I noticed recently with the new 4.x releases of Amazon Elastic MapReduce PrestoDB is now a supported app. PrestoDB is heralded as an amazing distributed SQL query engine, originally developed at facebook and then open sourced (https://www.facebook.com/notes/facebook-engineering/presto-interacting-with-petabytes-of-data-at-facebook/10151786197628920/). It supports multiple backends such as Hive (which covers any data you might have on HDFS or even AmazonS3), Cassandra, and even MySQL and PostgresSQL via JDBC.
AirBnB apparently uses PrestoDB internally and they have open sourced a project called Airpal, which is essentially a web-based query UI that allows users to interact with PrestoDB on the backend.
Amazon released a cool blog post that provides a CloudFormation stack for setting up an Airpal server: https://blogs.aws.amazon.com/bigdata/post/Tx1BF2DN6KRFI27/Analyze-Data-with-Presto-and-Airpal-on-Amazon-EMR. I decided to give it a shot and record my notes here:
Setting Up PrestoDB and Airpal
The first step is to spin up an EMR cluster with PrestoDB installed. This was simple and familiar to me. All it involves is a simple checkbox as shown in the blog post:
The next step is to run their special CloudFormation stack. This is a json document that describes how to spin up an instance with a certain Amazon machine image, and defines a bootstrap script that starts up the Airpal server. The stack is parameterized, so you the user need to provide the URL of your EMR master node, as that is how Airpal will connect to Presto on the backend.

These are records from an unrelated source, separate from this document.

(** A 201 from [create_order] tells that the request reached the loop with
    a cart that is not empty. *)
Lemma create_order_201_started (db : Db) (current_user_id : Z)
  (data : OrderBody) (uuid4 : N) :
  status (fst (serve (create_order current_user_id data uuid4) db)) = 201 ->
  cart_of current_user_id db <> []
  /\ exists shipping billing,
       order_can_start db current_user_id data uuid4 shipping billing.
Proof.
  unfold create_order. run.
  destruct (find _ (users db)) as [user|] eqn:Huser; [|discriminate].
  destruct (shipping_address_id data) as [k|] eqn:Hk; [|discriminate].
  destruct (own_address k current_user_id db) as [shipping|] eqn:Hship;
    [|discriminate].
  destruct (own_address (or_else (billing_address_id data) k)
                        current_user_id db) as [billing|] eqn:Hbill;
    [|discriminate].
  destruct (cart_of current_user_id db) as [|c cs] eqn:Hcart; [discriminate|].
  destruct (existsb _ (map Order.order_number (orders db))) eqn:Hfree;
    [discriminate|].
  intros _. split; [discriminate|].
  exists shipping, billing. constructor.
  - rewrite Huser. discriminate.
  - exists k. repeat split; assumption.
  - exact Hfree.
Qed.

(* ------------------------------------------------------------- *)
(** *** The order number *)

Lemma hex_digit_upper (n : N) :
  (n < 16)%N -> Uuid.is_upper_hex (Uuid.upper_char (Uuid.hex_digit n)) = true.
Proof.
  intros H. rewrite <- (N2Nat.id n).
  assert (Hm : (N.to_nat n < 16)%nat) by lia.
  revert Hm. generalize (N.to_nat n). intros m Hm.
  do 16 (destruct m as [|m]; [reflexivity|]). lia.
Qed.

Lemma upper_hex_from (k : nat) (u : N) :
  forallb Uuid.is_upper_hex (Uuid.upper (Uuid.hex_from k u)) = true.
Proof.
  induction k as [|k IH]; [reflexivity|].
  cbn [Uuid.hex_from Uuid.upper map forallb].
  rewrite hex_digit_upper by (apply N.mod_lt; discriminate).
  exact IH.
Qed.

Lemma hex_from_length (k : nat) (u : N) : List.length (Uuid.hex_from k u) = k.
Proof.
  induction k as [|k IH]; [reflexivity|]. cbn. rewrite IH. reflexivity.
Qed.

Lemma forallb_firstn {A : Type} (f : A -> bool) (n : nat) (l : list A) :
  forallb f l = true -> forallb f (firstn n l) = true.
Proof.
  revert l. induction n as [|n IH]; intros [|a l]; try reflexivity.
  cbn [firstn forallb]. intros H. apply andb_true_iff in H.
  destruct H as [Ha Hl]. rewrite Ha, (IH l Hl). reflexivity.
Qed.

(** ["ORD-"] followed by eight upper-case hexadecimal characters. *)
Lemma tagged_format (prefix : string) (u : N) :
  exists digits,
    Uuid.tagged prefix u = prefix +++ string_of_list_ascii digits
    /\ hex8 digits.
Proof.
  exists (Uuid.upper (firstn 8 (Uuid.hex u))). split; [reflexivity|]. split.
  - unfold Uuid.upper, Uuid.hex.
    rewrite length_map, length_firstn, hex_from_length.
    reflexivity.
  - unfold Uuid.upper, Uuid.hex. rewrite <- firstn_map.
    apply forallb_firstn. apply upper_hex_from.
Qed.

(* ------------------------------------------------------------- *)
(** *** Clearing the cart *)

Lemma in_clear_cart (cs rows : list CartItem.t) (x : CartItem.t) :
  In x (clear_cart cs rows) ->
  In x rows /\ forall c, In c cs -> CartItem.id x <> CartItem.id c.
Proof.
  unfold clear_cart. revert rows. induction cs as [|c cs IH]; intros rows H.
  - split; [exact H|]. intros c [].
  - cbn [fold_left] in H. apply IH in H. destruct H as [Hin Hcs].
    unfold delete_where in Hin. apply filter_In in Hin.
    destruct Hin as [Hin Hne]. split; [exact Hin|].
    intros c' [<-|Hc']; [|apply Hcs; exact Hc'].
    apply negb_true_iff, Z.eqb_neq in Hne. exact Hne.
Qed.



(** [plain x]: no case analysis hides inside [x]. *)
Ltac plain x :=
  lazymatch x with
  | context [match _ with _ => _ end] => fail
  | _ => idtac
  end.

(** Destructs the values that the goal branches on, innermost first. *)
Ltac branches :=
  repeat match goal with
         | |- context [match ?x with _ => _ end] => plain x; destruct x
         end.



(* ================================================================= *)
(** ** Soft delete *)

Lemma listed_ids_entries (d : Db) (items : list Product.t)
  (rest : list (string * json)) :
  listed_ids
    (mkResponse 200
       (JObj (("products", JArr (map (product_entry d) items)) :: rest)))
  = map Product.id items.
Proof.
  unfold listed_ids. cbn [body field find fst snd option_map String.eqb
                          Ascii.eqb Bool.eqb].
  induction items as [|p items IH]; [reflexivity|].
  cbn [map flat_map]. rewrite IH. reflexivity.
Qed.

Lemma in_page {A : Type} (rows : list A) (n m : nat) (x : A) :
  In x (firstn n (skipn m rows)) -> In x rows.
Proof.
  intros H. rewrite <- (firstn_skipn m rows). apply in_or_app. right.
  rewrite <- (firstn_skipn n (skipn m rows)). apply in_or_app. left. exact H.
Qed.

Lemma in_listed (category_id : option Z) (d : Db) (p : Product.t) :
  In p (listed category_id d) ->
  In p (products d) /\ Product.is_active p = true.
Proof.
  unfold listed. intros H.
  assert (Hact : In p (filter Product.is_active (products d))).
  { destruct category_id as [c|]; [|exact H].
    destruct (c =? 0); [exact H|].
    apply filter_In in H. destruct H as [H _]. exact H. }
  apply filter_In in Hact. exact Hact.
Qed.

(** Every product that a [/products] response shows is an active row. *)
Lemma get_products_lists_active (d : Db) (page per_page : Z)
  (category_id : option Z) (k : Z) :
  In k (listed_ids (fst (serve (get_products page per_page category_id) d))) ->
  exists p, In p (products d) /\ Product.id p = k
            /\ Product.is_active p = true.
Proof.
  unfold get_products, paginate. run.
  destruct (page <? 1); [intros []|].
  destruct (per_page <? 1); [intros []|].
  set (items := firstn (Z.to_nat per_page)
                       (skipn (Z.to_nat ((page - 1) * per_page))
                              (listed category_id d))).
  assert (Hitems : forall p, In p items -> In p (listed category_id d)).
  { intros p Hp. unfold items in Hp. apply in_page in Hp. exact Hp. }
  destruct items as [|p0 items'] eqn:E.
  - destruct (page =? 1); intros [].
  - cbn [fst]. rewrite (listed_ids_entries d (p0 :: items')).
    intros Hk. apply in_map_iff in Hk. destruct Hk as (p & Hid & Hp).
    apply Hitems, in_listed in Hp. exists p. tauto.
Qed.

Lemma in_update_where {A : Type} (key : A -> Z) (k : Z) (f : A -> A)
  (rows : list A) (r : A) :
  In r (update_where key k f rows) ->
  exists r0, In r0 rows /\ r = if key r0 =? k then f r0 else r0.
Proof.
  unfold update_where. intros H. apply in_map_iff in H.
  destruct H as (r0 & Hr & Hin). exists r0. split; [exact Hin|].
  symmetry. exact Hr.
Qed.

I messed this part up at first by leaving off the http//: scheme, which led to this issue: https://github.com/airbnb/airpal/issues/128
After that hiccup, the next issue was modifying the EMR master security group so that the Airpal server can reach it on port 8889. I added the following TCP rule to enable connectivity:
Type Protocol Port Range Source
Custom TCP Rule TCP 8889 <Airpal server ip>/32
Next we need to actually define some tables in Hive. Unfortunately this requires SSHing directly into the EMR cluster to open the hive terminal, the whole process is described in the blog post. PrestoDB uses the hive metadata to actually define the schema, but it does not use the hive query execution engine.
Exploring the Airpal UI
With the tables defined we are finally ready to connect to the Airpal UI. Unfortunately I found the UI at this stage in the project pretty underwhelming.

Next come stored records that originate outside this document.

(** * idverify: MRZ / TCKN validation and the card-geometry pipeline

    A shallow embedding of [VisionProcessor.cpp], [VisionProcessor.h] and
    [ROIMapper.h] of the idverify SDK, and of the entry points of
    [native-lib.cpp] that return a number.  C++ [int] is a 32-bit
    two's-complement integer carried by [Z]; [std::string] is a
    [list ascii]; [float] is IEEE binary32, carried by exact dyadic
    rationals. *)

From Stdlib Require Import String Ascii ZArith List Bool Lia.
From Stdlib Require Import Permutation Sorted.
From Stdlib Require Floats.SpecFloat.
Import ListNotations.
Local Open Scope Z_scope.

(* ================================================================== *)
(** * Part I. Definitions *)
(* ================================================================== *)

(** ** C++ [int]: 32-bit two's complement *)

Module Int32.

Definition INT_MIN : Z := -2147483648.
Definition INT_MAX : Z := 2147483647.

(** Reduction of a mathematical integer into the [int] range. *)
Definition wrap (z : Z) : Z := (z + 2147483648) mod 4294967296 - 2147483648.

Definition in_range (z : Z) : Prop := INT_MIN <= z <= INT_MAX.

Definition add (a b : Z) : Z := wrap (a + b).
Definition sub (a b : Z) : Z := wrap (a - b).
Definition mul (a b : Z) : Z := wrap (a * b).

(** [a % b]: C++ division truncates toward zero, so the remainder takes the
    sign of the dividend. *)
Definition rem (a b : Z) : Z := Z.rem a b.

(** [std::min] and [std::max] on [int]. *)
Definition min (a b : Z) : Z := if b <? a then b else a.
Definition max (a b : Z) : Z := if a <? b then b else a.

End Int32.

(** ** [std::string] *)

Module Str.

(** A string literal as a sequence of [char]. *)
Definition lit (s : string) : list ascii := list_ascii_of_string s.

(** [s[i]]; reading at [i = s.size()] yields the terminating NUL. *)
Definition at_ (s : list ascii) (i : nat) : ascii := nth i s zero.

First off the page looked pretty busted in my Chrome browser, with UI elements getting messed up as you interact with the different features:
The two inputs on the right start to impinge on one another, and the main nav bar under the query space gets lost underneath another element. (Update: everything seems to look fine in Safari, not sure what the deal is there)
Next when I launched a query it was unclear whether anything was actually happening on the back end. I don’t know if this is a result of me running the app on a t2.micro instance and having a slow request time, but there appeared to be no indicator of what queries were actually running. It usually took a hard refresh to make results appear. The only way I knew the app was working was by SSHing into the machine and tailing the server logs. (Update: After reading through the source code I’ve seen there is a progress bar but the layout problems were hiding it).
Finally when the results did appear the visualization was pretty underwhelming. Just a simple table without column sorting or searching. They do allow export to CSV which is great though. Given how amazing the AirBnB UI is, I had high hopes for this tool, but as the project is only on version 0.1 I think slick interfaces have taken a back seat to the core functionality, which appears to be solid.
Looking past Airpal, PrestoDB itself seems very promising. I SSH’ed directly into the cluster again and decided to compare the following simple GROUP BY query on the example wikipedia dataset using both the presto and hive CLIs:
select count(1), language from wikistats group by language;
Running in hive takes 147 seconds, as we have to wait for a whole MapReduce job to be setup and run in the background.
In presto the exact same query only takes 82 seconds, and it actually shows us what is going on with our query from the command line (as opposed to Hive which just pipes out MapReduce job monitoring info):
presto:default> select count(1), language from wikistats group by language;
Query 20160206_224112_00053_xtqaa, RUNNING, 2 nodes, 171 splits
0:27 [94.5M rows, 4.16GB] [3.46M rows/s, 156MB/s] [=========================>>>>>>>>>>>>>>>>>>>>> ] 59%
STAGES ROWS ROWS/s BYTES BYTES/s QUEUED RUN DONE
0.........R 0 0 0B 0B 0 1 0
1.......R 16.6K 607 435K 15.9K 0 2 0
2.....R 94.5M 3.46M 4.16G 156M 6 61 101
It would be a great feature to pipe this more detailed progress information back through the front end; I plan to see if it is possible and maybe open up a pull request sometime in the future.